LA BATAILLE DE LEPANTE ET LE ROSAIRE

LA BATAILLE DE LEPANTE ET LE ROSAIRE

La bataille de Lépante est l'une des plus grandes batailles navales de l'histoire[1]. Elle s'est déroulée le 7 octobre 1571 dans le golfe de Patras en Grèce appelée alors Lépante. La puissante marine ottomane y affrontait une flotte chrétienne comprenant des escadres vénitiennes et espagnoles renforcées de galères génoises, pontificales, maltaises et savoyardes, le tout réuni sous le nom de Sainte Ligue à l'initiative du pape Pie V. La bataille se conclut par un désastre pour les Turcs qui y perdirent la plus grande partie de leurs vaisseaux et près de 30 000 hommes. L'événement eut un retentissement considérable en Europe car, il sonnait comme un coup d'arrêt porté à l'expansionnisme ottoman.

Le contexte

Le XVIème siècle est marqué par l’expansion de l’Empire Ottoman. En effet les Turcs, après avoir occupé presque tout le bassin de la Méditerranée, l’Afrique du Nord, le Moyen Orient, la péninsule baltique, menacent l’Europe occidentale. Ils s’emparent de Belgrade en 1521, enlèvent Rhodes l’année suivante, puis envahissent la Hongrie et mettent le siège devant Vienne en 1529. ­Après avoir été repoussés de justesse et avoir échoué devant Malte, ils se rabattent sur Chypre, colonie vénitienne.

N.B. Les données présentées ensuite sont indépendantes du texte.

(** No close frame is queued and none can be: nothing ends the writer. *)
Definition zombie (c : Conn) : Prop :=
  c.(closeBegun) = true ∧ c.(drained) = false ∧ closes (line c) = 0%nat.

Lemma queued_close a c : c.(closeBegun) = true → closes (queued a c) = 0%nat.
Proof. intros Hb. destruct a; cbn; rewrite ?Hb; by repeat case_match. Qed.

Lemma closes_norm l : closes (norm <$> l) = closes l.
Proof.
  induction l as [|f l IH]; [done|]. cbn [fmap list_fmap].
  destruct f as [p| |code r]; cbn; autorewrite with conn; [done|done|].
  destruct code; cbn; by rewrite closes_close, IH.
Qed.

Lemma zombie_step a c : write_ok a → zombie c → zombie (step a c).
Proof.
  intros Ha (Hb & Hd & Hz).
  assert (closes (line (step a c)) = 0)%nat as Hz'.
  { rewrite <- closes_norm, step_line, closes_norm by done.
    by rewrite closes_app, Hz, queued_close. }
  split; [|split; [|done]].
  - destruct a; cbn [step]; unfold count_drop, select_send, close_begin, close_end, writer_recv, writer_write;
      rewrite ?Hb; repeat case_match; simplify_eq; by cbn.
  - destruct (step_effect a c) as [_ _ -> _|f q _ _ _ _ _ _ -> _|[] f -> Hw Hwire _ -> _]; [done|done| |by destruct Ha].
    case_bool_decide as Hcl; [|done]. unfold line in Hz'. rewrite Hwire, !closes_app in Hz'.
    destruct f as [p| |[] r]; cbn in *; rewrite ?closes_close in Hz'; done || lia.
Qed.
(** A list with one close frame splits around it in one way. *)
Lemma close_position pre f post pre' f' post' :
  (closes (pre ++ f :: post) ≤ 1)%nat → is_close f → is_close f' →
  pre ++ f :: post = pre' ++ f' :: post' → pre = pre' ∧ f = f' ∧ post = post'.
Proof.
  assert (∀ g l, is_close g → closes (g :: l) = S (closes l)) as Hcons by (by intros []).
  assert (∀ g l, closes l ≤ closes (g :: l))%nat as Hle by (intros [] ?; autorewrite with conn; lia).
  intros Hone Hf Hf'. revert pre' Hone.
  induction pre as [|x pre IH]; intros [|y pre'] Hone He; simplify_eq/=; [done|..].
  - rewrite Hcons, closes_app, Hcons in Hone by done. lia.
  - rewrite Hcons, closes_app, Hcons in Hone by done. lia.
  - destruct (IH pre') as (-> & -> & ->); [|done|done].
    pose proof (Hle y (pre ++ f :: post)). lia.
Qed.

Lemma is_close_norm f : is_close (norm f) ↔ is_close f.
Proof. by destruct f as [p| |[] r]. Qed.

(** On the way to a graceful end: the frames [pre], then the close [fc]. *)
Definition flushing (pre : list outFrame) (fc : outFrame) (c : Conn) : Prop :=
  conn_ok c ∧ (∃ post, norm <$> line c = pre ++ fc :: post) ∧
  (c.(drained) = true → norm <$> c.(wire) = pre ++ [fc]).

Lemma wire_close_drained c f : conn_ok c → is_close f → f ∈ norm <$> c.(wire) → c.(drained) = true.
Proof.
  intros Hc Hf Hin. apply list_elem_of_fmap in Hin as (g & -> & Hg).
  apply (ok_last _ Hc g Hg). by apply is_close_norm.
Qed.

Lemma one_close c : conn_ok c → (closes (norm <$> line c) ≤ 1)%nat.
Proof. intros Hc. rewrite closes_norm. pose proof (ok_once _ Hc). destruct (closeBegun c); lia. Qed.

Lemma flushing_step pre fc a c :
  write_ok a → is_close fc → flushing pre fc c →
  flushing pre fc (step a c) ∧ (length c.(wire) ≤ length (step a c).(wire))%nat.
Proof.
  intros Ha Hfc (Hc & [post Hp] & Hd).
  split; [split; [by apply step_ok|split]|].
  - exists (post ++ (norm <$> queued a c)). by rewrite step_line, fmap_app, Hp, <- app_assoc.
  - destruct (step_effect a c) as [-> _ -> _|f q _ _ _ _ _ _ -> _|[] f -> Hw -> _ -> _];
      [done|done| |by destruct Ha].
    case_bool_decide as Hf; [|done]. intros _.
    pose proof (one_close _ Hc) as H1. unfold line, held in Hp, H1. rewrite Hw in Hp, H1.
    rewrite fmap_app in Hp, H1. cbn in Hp, H1.
    destruct (close_position _ _ _ _ _ _ H1 (proj2 (is_close_norm f) Hf) Hfc Hp) as (<- & <- & _).
    rewrite fmap_app. cbn. by rewrite norm_idem.
  - destruct (step_effect a c) as [-> _ _ _|f q _ _ _ _ -> _ _ _|ok f _ _ -> _ _ _]; rewrite ?length_app; lia.
Qed.

Lemma flushing_wire pre fc c :
  is_close fc → flushing pre fc c → (length pre < length c.(wire))%nat → c.(drained) = true.
Proof.
  intros Hfc (Hc & [post Hp] & _) Hl. apply (wire_close_drained c fc Hc Hfc).
  unfold line in Hp. rewrite fmap_app in Hp.
  apply (list_elem_of_lookup_2 _ (length pre)).
  rewrite <- (lookup_app_l _ (norm <$> (held c ++ c.(sendCh)))) by (by rewrite length_fmap).
  rewrite Hp. by apply list_lookup_middle.
Qed.

Lemma drained_stays a c : conn_ok c → c.(drained) = true → (step a c).(drained) = true.
Proof.
  intros Hc Hd. pose proof (ok_drained _ Hc Hd).
  by destruct (step_effect a c) as [_ _ -> _|f q _ Hd' _ _ _ _ _ _|ok f _ Hw _ _ _ _]; congruence.
Qed.

Lemma flushing_drained pre fc l c :
  Forall write_ok l → is_close fc → flushing pre fc c → c.(drained) = true →
  norm <$> (steps l c).(wire) = pre ++ [fc].
Proof.
  intros Hl Hfc Hf Hd. 
  assert (flushing pre fc (steps l c) ∧ (steps l c).(drained) = true) as [(_ & _ & Hw) Hd']; [|by apply Hw].
  apply (steps_ind (λ c, flushing pre fc c ∧ c.(drained) = true) write_ok); [|done|done].
  intros a c' Ha [Hf' Hd']. split; [by apply flushing_step|]. by apply drained_stays; [apply Hf'|].
Qed.
Lemma closeWith_room code reason category c :
  c.(closeBegun) = false → has_room c = true →
  closeWith code reason category c =
  set_closing true true (Some category) (push (frameClose code reason) c).
Proof.
  intros Hb Hr. unfold closeWith, close_begin, close_end. rewrite Hb.
  change (has_room (set_closing _ _ _ c)) with (has_room c). by rewrite Hr.
Qed.

Lemma closeWith_full code reason category c :
  c.(closeBegun) = false → has_room c = false →
  closeWith code reason category c = set_closing true true (Some category) c.
Proof.
  intros Hb Hr. unfold closeWith, close_begin, close_end. rewrite Hb.
  change (has_room (set_closing _ _ _ c)) with (has_room c). by rewrite Hr.
Qed.

Lemma recv_holds pre fc c :
  is_close fc → flushing pre fc c → c.(drained) = false → (step ARecv c).(writing) ≠ None.
Proof.
  intros Hfc Hf Hd. destruct (step_effect ARecv c) as [_ -> _ Hq|f q _ _ _ _ _ -> _ _|]; [|done|done].
  intros Hw. cbn [queued] in Hq. rewrite app_nil_r in Hq. cbn in Hq.
  unfold writer_recv in Hq. rewrite Hd, Hw in Hq. cbn in Hq.
  destruct (sendCh c) as [|f q] eqn:E; [|by apply (f_equal length) in Hq; cbn in Hq; lia].
  destruct Hf as (Hc & [post Hp] & _). unfold line, held in Hp. rewrite E, Hw in Hp. cbn in Hp.
  rewrite app_nil_r in Hp.
  enough (drained c = true) by congruence. apply (wire_close_drained c fc Hc Hfc).
  rewrite Hp. apply elem_of_app. right. by left.
Qed.

Lemma flush_progress pre fc l h c :
  Forall write_ok l → is_close fc → flushing pre fc c →
  (h = true → c.(writing) ≠ None) → (length pre < length c.(wire) + turns l h)%nat →
  norm <$> (steps l c).(wire) = pre ++ [fc].
Proof.
  intros Hl Hfc. revert c h. induction l as [|a l IH]; intros c h Hf Hh Ht.
  { apply Hf. cbn in Ht. apply (flushing_wire pre fc); [done|done|lia]. }
  destruct (drained c) eqn:Hd; [by apply flushing_drained|].
  inversion Hl as [|?? Ha Hl']; subst.
  destruct (flushing_step pre fc a c Ha Hfc Hf) as [Hf' Hw]. rewrite steps_cons.
  destruct (decide (a = ARecv)) as [->|Hr].
  { apply (IH Hl' _ true Hf'); [|cbn [turns] in Ht; lia]. intros _. by eapply recv_holds. }
  destruct (step_effect a c) as [_ Hwr _ _|f q ? _ _ _ _ _ _ _|[] f -> Hwr Hwire _ _ _];
    [|done| |by destruct Ha].
  - destruct a as [| | | | | | | |[]]; try done;
      try (apply (IH Hl' _ h Hf'); [by rewrite Hwr|cbn [turns] in Ht; lia]).
    apply (IH Hl' _ false Hf'); [done|]. destruct h; cbn [turns] in Ht; [|lia].
    assert (c.(writing) = None) as Hn.
    { cbn in Hwr. destruct (writing c) as [f|] eqn:E; [|done].
      unfold writer_write in Hwr. rewrite E in Hwr. by destruct f. }
    by destruct (Hh eq_refl).
  - apply (IH Hl' _ false Hf'); [done|]. rewrite Hwire, length_app. cbn.
    destruct h; cbn [turns] in Ht; lia.
Qed.
(** ** The sequential operations as action sequences *)

Lemma take_nth_last {A} (l : list A) x : take_nth (length l) (l ++ [x]) = l.
Proof.
  unfold take_nth. rewrite take_app_length, drop_ge by (rewrite length_app; cbn; lia). apply app_nil_r.
Qed.

Lemma set_flight_same c : set_flight c.(checked) c.(adding) c = c.
Proof. by destruct c. Qed.

(** The actions of one call of [SendReporting]. *)
Definition drop_actions (c : Conn) : list action :=
  if (count_drop c).1 then [ACloseBegin CloseTryAgainLater "slow consumer" "slow_consumer"; ACloseEnd] else [].

Definition send_actions (sel : bool) (msg : string) (c : Conn) : list action :=
  ACheck msg ::
  match check_send msg c with
  | Refused => []
  | TooBig => drop_actions c
  | Passed =>
      ASelect (length c.(checked)) sel ::
      match select_send sel (frameText msg) c with
      | Queued _ => [ACount (length c.(adding))]
      | Gone => []
      | Full => drop_actions c
      end
  end.

Lemma drop_steps c : steps (drop_actions c) (count_drop c).2 = recordDrop c.
Proof. unfold drop_actions, recordDrop. by destruct (count_drop c) as [[] ?]. Qed.

Lemma select_passed sel msg c :
  let c1 := set_flight (c.(checked) ++ [msg]) c.(adding) c in
  step (ASelect (length c.(checked)) sel) c1 =
  match select_send sel (frameText msg) c with
  | Queued c' => set_flight c'.(checked) (c'.(adding) ++ [(len msg, true)]) c'
  | Gone => c
  | Full => (count_drop c).2
  end.
Proof.
  cbn. rewrite list_lookup_middle by done. rewrite take_nth_last.
  change (set_flight (checked c) (adding c) (set_flight (checked c ++ [msg]) (adding c) c))
    with (set_flight (checked c) (adding c) c). by rewrite set_flight_same.
Qed.

Lemma Send_steps sel msg c : steps (send_actions sel msg c) c = Send sel msg c.
Proof.
  unfold send_actions, Send, SendReporting. rewrite steps_cons. cbn [step].
  destruct (check_send msg c); [done|apply drop_steps|].
  rewrite steps_cons, select_passed.
  destruct (select_send _ _ c) as [c'| |] eqn:Hs; [|done|apply drop_steps].
  apply select_send_Queued in Hs as [_ ->]. cbn.
  rewrite list_lookup_middle by done. unfold count_sent. cbn. by rewrite take_nth_last.
Qed.

Lemma Send_ok sel msg c : conn_ok c → conn_ok (Send sel msg c).
Proof. rewrite <- Send_steps. apply steps_ok. Qed.

Lemma closeWith_steps code r cat c : steps [ACloseBegin code r cat; ACloseEnd] c = closeWith code r cat c.
Proof. done. Qed.

Lemma Ping_steps sel c : Ping sel c = if c.(closed) then c else step (APing sel) c.
Proof. done. Qed.

Lemma SendNow_steps sel gone msg c c' :
  SendNow sel gone msg c = Some c' →
  c' = c ∨ c' = steps [ASendNow sel gone msg; ACount (length c.(adding))] c.
Proof.
  unfold SendNow. cbn. case_match; intros; [|case_match; simplify_eq; by left].
  right. simplify_eq. cbn. rewrite list_lookup_middle by done. cbn.
  unfold count_sent. cbn. by rewrite take_nth_last.
Qed.

(** A message the connection drops. *)
Definition refuses (c : Conn) (msg : string) : Prop :=
  has_room c = false ∨ c.(maxBuf) < c.(bufBytes) + len msg.

Lemma SendReporting_refused sel msg c :
  c.(closed) = false → refuses c msg → SendReporting sel msg c = (false, recordDrop c).
Proof.
  intros Hcl Hr. unfold SendReporting, check_send. rewrite Hcl.
  destruct (Z.ltb_spec (maxBuf c) (bufBytes c + len msg)); [done|].
  destruct Hr as [Hr|]; [|lia]. unfold select_send. by rewrite Hr, Hcl.
Qed.

Lemma Send_closed sel msg c : c.(closed) = true → SendReporting sel msg c = (false, c).
Proof. intros Hcl. unfold SendReporting, check_send. by rewrite Hcl. Qed.
Lemma drop_below sel m c :
  c.(closed) = false → refuses c m → 0 < c.(maxDrops) → c.(consecDrops) + 1 < c.(maxDrops) →
  Send sel m c = set_counts c.(bufBytes) (c.(consecDrops) + 1) c.
Proof.
  intros Hcl Hm ? ?. unfold Send. rewrite SendReporting_refused by done. unfold recordDrop, count_drop. cbn.
  rewrite (proj2 (Z.leb_gt _ _)), (proj2 (Z.ltb_lt _ _)) by lia. done.
Qed.

Lemma drop_last sel m c :
  c.(closed) = false → refuses c m → 0 < c.(maxDrops) → c.(maxDrops) ≤ c.(consecDrops) + 1 →
  Send sel m c = closeWith CloseTryAgainLater "slow consumer" "slow_consumer"
                   (set_counts c.(bufBytes) (c.(consecDrops) + 1) c).
Proof.
  intros Hcl Hm ? ?. unfold Send. rewrite SendReporting_refused by done. unfold recordDrop, count_drop. cbn.
  rewrite (proj2 (Z.leb_gt _ _)), (proj2 (Z.ltb_ge _ _)) by lia. done.
Qed.

Lemma Sends_closed sel msgs c : c.(closed) = true → foldl (λ c msg, Send sel msg c) c msgs = c.
Proof.
  intros Hcl. induction msgs as [|m msgs IH]; [done|]. cbn. unfold Send at 2. by rewrite Send_closed.
Qed.

Lemma first_close_stays l c r :
  c.(closeBegun) = true → c.(closeReason) = Some r →
  (steps l c).(closeReason) = Some r ∧ (c.(closed) = true → (steps l c).(closed) = true).
Proof.
  intros Hb Hr. revert c Hb Hr. induction l as [|a l IH]; intros c Hb Hr; [done|].
  destruct (close_begin_wins a c r Hb Hr) as (Hb' & Hr' & Hc').
  destruct (IH _ Hb' Hr') as [??]. rewrite steps_cons. eauto.
Qed.

(** ** Claims *)

(** [C10] Whatever the senders, the closers, the pinger and the writer do and
    however they interleave, the connection stays sound: the queue is within
    its capacity; [bufBytes] is the text queued or being written, less what
    senders still have to add; at most one close frame is ever queued, and
    only by a close; a close has exactly one recorded category; a close frame
    is the last thing on the wire, and the writer has then returned. *)
Theorem conn_invariant cfg uuid l : conn_ok (steps l (NewConn cfg uuid)).
Proof. apply steps_ok, NewConn_ok. Qed.

(** First in, first out, without loss or duplication: what is on the wire is
    always a prefix of the frames in the order they were queued, and as long
    as no write fails the rest of them is held by the writer or queued. *)
Theorem fifo cfg uuid l :
  let c := steps l (NewConn cfg uuid) in
  (norm <$> c.(wire)) `prefix_of` (norm <$> history l (NewConn cfg uuid)) ∧
  (Forall write_ok l → norm <$> line c = norm <$> history l (NewConn cfg uuid)).
Proof.
  cbn. split.
  - destruct (steps_logged l [] (NewConn cfg uuid)) as (rest & Hr & _).
    + apply NewConn_ok.
    + by exists [].
    + cbn in Hr. rewrite Hr. by apply prefix_app_r.
  - intros Hl. by rewrite steps_line.
Qed.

Face à la menace turque, l’Europe a du mal à s’unir. La France entretient même des relations amicales avec Constantinople. Dans ce contexte peu favorable, le pape St Pie V s’efforce avec patience et ténacité de coaliser les différents royaumes européens contre les Turcs. Finalement, il réussit à établir une alliance avec l’Espagne, Venise et Malte. En mai 1571, St Pie V proclame solennellement en la Basilique Saint-Pierre la constitution de la Sainte-Ligue. Une flotte imposante est réunie, qui est confiée à don Juan d’Autriche, frère de Philippe II d’Espagne, fils naturel de Charles Quint. Afin d’implorer la protection céleste sur la flotte, St Pie V ordonne un jubilé solennel, un jeûne et la prière publique du Rosaire[2].

La flotte chrétienne est composée de soldats chrétiens à bord : 8000 Espagnols, 5000 Vénitiens, 1500 Pontificaux, 5000 Allemands, 5000 Italiens, 4000 nobles aventuriers[3].

La flotte ottomane est commandée par le kapudan pacha Ali Pacha Moezzin, qui se place au centre. Il est assisté d'Uludj Ali (régent d'Alger) qui dirige l’aile gauche et de Mohammed Sirocco (gouverneur d'Égypte) qui dirige l’aile droite. Les galères ottomanes sont occupées par 13 000 marins expérimentés et 34 000 soldats.

La Sainte Ligue a mobilisé au total 202 galères et 6 galéasses et pour la flotte ottomane, un total de 210 galères et 63 fustes et galiotes[4]

La Bataille 

Au matin du 7 octobre 1571, la flotte chrétienne en provenance de Messine rencontre la flotte turque en provenance de Lépante dans le golfe de Patras, au large de la Grèce.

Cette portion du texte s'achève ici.